[[ DATASET EXCERPTS, beginning ]]

(** On the small image, the listing of [/proc/1/fd] is denied and the
    scan of that path resolves with nothing found. *)
Lemma findGlobs_tolerated_failure_partial_witness :
  fst (findGlobs (sub:=Demo.sub) (lib:=Demo.lib) Demo.image Demo.globs
         None (Some "/proc/1/fd"%string) (Some false) None [])
  = Resolved (mkResult [] []).
Proof.
  apply (findGlobs_tolerated_failure_partial
           (sub:=Demo.sub) (lib:=Demo.lib) Demo.image Demo.globs
           None (Some "/proc/1/fd"%string) (Some false) None []
           (mkError (JsString "")
                    (JsString "ls: /proc/1/fd: Permission denied")
                    JsUndefined)
           "ls: /proc/1/fd: Permission denied" "Permission denied"
           (mkDirectory "/" [] [])).
  - reflexivity.
  - vm_compute. reflexivity.
  - reflexivity.
  - simpl. tauto.
  - now exists "ls: /proc/1/fd: "%string, ""%string.
  - reflexivity.
Defined.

[[ DATASET EXCERPTS, end ]]

— DIRECTIONS FOR THIS TASK —
Which lines of the data contain "Some"? Copy them all.

— SOLUTION —
         None (Some "/proc/1/fd"%string) (Some false) None [])
           None (Some "/proc/1/fd"%string) (Some false) None []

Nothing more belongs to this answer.